Saved entries
- - - - -
(** [mediaRecorder.ondataavailable] *)
Definition ondataavailable (data : Blob) (w : World) : World :=
  if (0 <? size data)%nat then set_audioChunksRef (audioChunksRef w ++ [data]) w else w.

(** [mediaRecorder.onstop] of the recorder [r]: it submits at once. *)
Definition onstop (p : Props) (r : MediaRecorder) (w : World) : World :=
  let w := set_env (stopTracks (mr_stream r) (env w)) w in
  let audioBlob := new_Blob (audioChunksRef w) (blob_type_for (mr_mimeType r)) in
  let w := set_audioBlobRef (Some audioBlob) w in
  submitRecording p w.

(** [mediaRecorder.onerror] *)
Definition onerror (p : Props) (w : World) : World :=
  let w := setError (JS.Str (recordingError (content (language p)))) w in
  setState idle w.

Definition pauseRecording (w : World) : World :=
  if ref_state_is is_recording (mediaRecorderRef w) (env w)
  then match mediaRecorderRef w with
       | Some rid =>
           let w := set_env (pause rid (env w)) w in
           let w := setState paused w in
           match timerRef w with
           | Some timer => set_timerRef None (set_env (clearInterval timer (env w)) w)
           | None => w
           end
       | None => w
       end
  else w.

Definition resumeRecording (w : World) : World :=
  if ref_state_is is_paused (mediaRecorderRef w) (env w)
  then match mediaRecorderRef w with
       | Some rid =>
           let w := set_env (resume rid (env w)) w in
           let w := setState recording w in
           let '(timer, e) := setInterval (env w) in
           set_timerRef (Some timer) (set_env e w)
       | None => w
       end
  else w.

Definition finishRecording (w : World) : World :=
  let w := match timerRef w with
           | Some timer => set_timerRef None (set_env (clearInterval timer (env w)) w)
           | None => w
           end in
  if not_inactive (mediaRecorderRef w) (env w)
  then match mediaRecorderRef w with
       | Some rid => set_env (stop rid (env w)) w
       | None => w
       end
  else w.

(** The [catch] block of [submitRecording]. *)
Definition submit_failed (w : World) : World :=
  setState idle (setError (JS.Str "Failed to process recording") w).

(** The [else] branch of [submitRecording]. *)
Definition submit_refused (data : JS.value) (w : World) : World :=
  match JS.get data "error" with
  | JS.Throw _ => submit_failed w
  | JS.Normal e => setState idle (setError (JS.or e (JS.Str "Transcription failed")) w)
  end.

(** [submitRecording] from the moment [fetch] settles. *)
Definition submitRecording_settled (r : FetchResult) (w : World) : World :=
  match r with
  | Rejected _ => submit_failed w
  | Resolved response =>
      match json response with
      | JS.Throw _ => submit_failed w
      | JS.Normal data =>
          if ok response then
            match JS.get data "normalized_text" with
            | JS.Throw _ => submit_failed w
            | JS.Normal normalized_text =>
                if JS.truthy normalized_text
                then
                  let w := onTranscription normalized_text w in
                  let w := setRecordingTime 0 w in
                  let w := set_audioBlobRef None w in
                  setState idle w
                else submit_refused data w
            end
          else submit_refused data w
      end
  end.

(** [formatTime], for the values [recordingTime] takes. *)
Definition formatTime (seconds : nat) : string :=
  let mins := seconds / 60 in
  let secs := seconds mod 60 in
  (JS.toString mins ++ ":" ++ JS.padStart 2 "0" (JS.toString secs))%string.

(** *** The session as an event-driven machine *)

Inductive Event : Type :=
| ClickRecord
| UserMediaSettled (r : UserMediaResult)
| ClickPause
| ClickResume
| ClickFinish
| DataAvailable (rid : nat) (data : Blob)
| RecorderStop (rid : nat)
| RecorderError (rid : nat)
| Tick (timer : nat)
| FetchSettled (i : nat) (r : FetchResult)
| Unmount.

Fixpoint drop_nth {A : Type} (i : nat) (l : list A) : list A :=
  match l, i with
  | [], _ => []
  | _ :: rest, O => rest
  | x :: rest, S j => x :: drop_nth j rest
  end.

Definition is_idle (s : RecordingState) : bool :=
  match s with idle => true | _ => false end.

Definition is_recording_state (s : RecordingState) : bool :=
  match s with recording => true | _ => false end.

Definition is_paused_state (s : RecordingState) : bool :=
  match s with paused => true | _ => false end.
- - - - -
> **WHAT YOU NEED TO DO**
Please go through the data above and copy each line that has the word "false".

> **WRITTEN ANSWER**
  match s with idle => true | _ => false end.
  match s with recording => true | _ => false end.
  match s with paused => true | _ => false end.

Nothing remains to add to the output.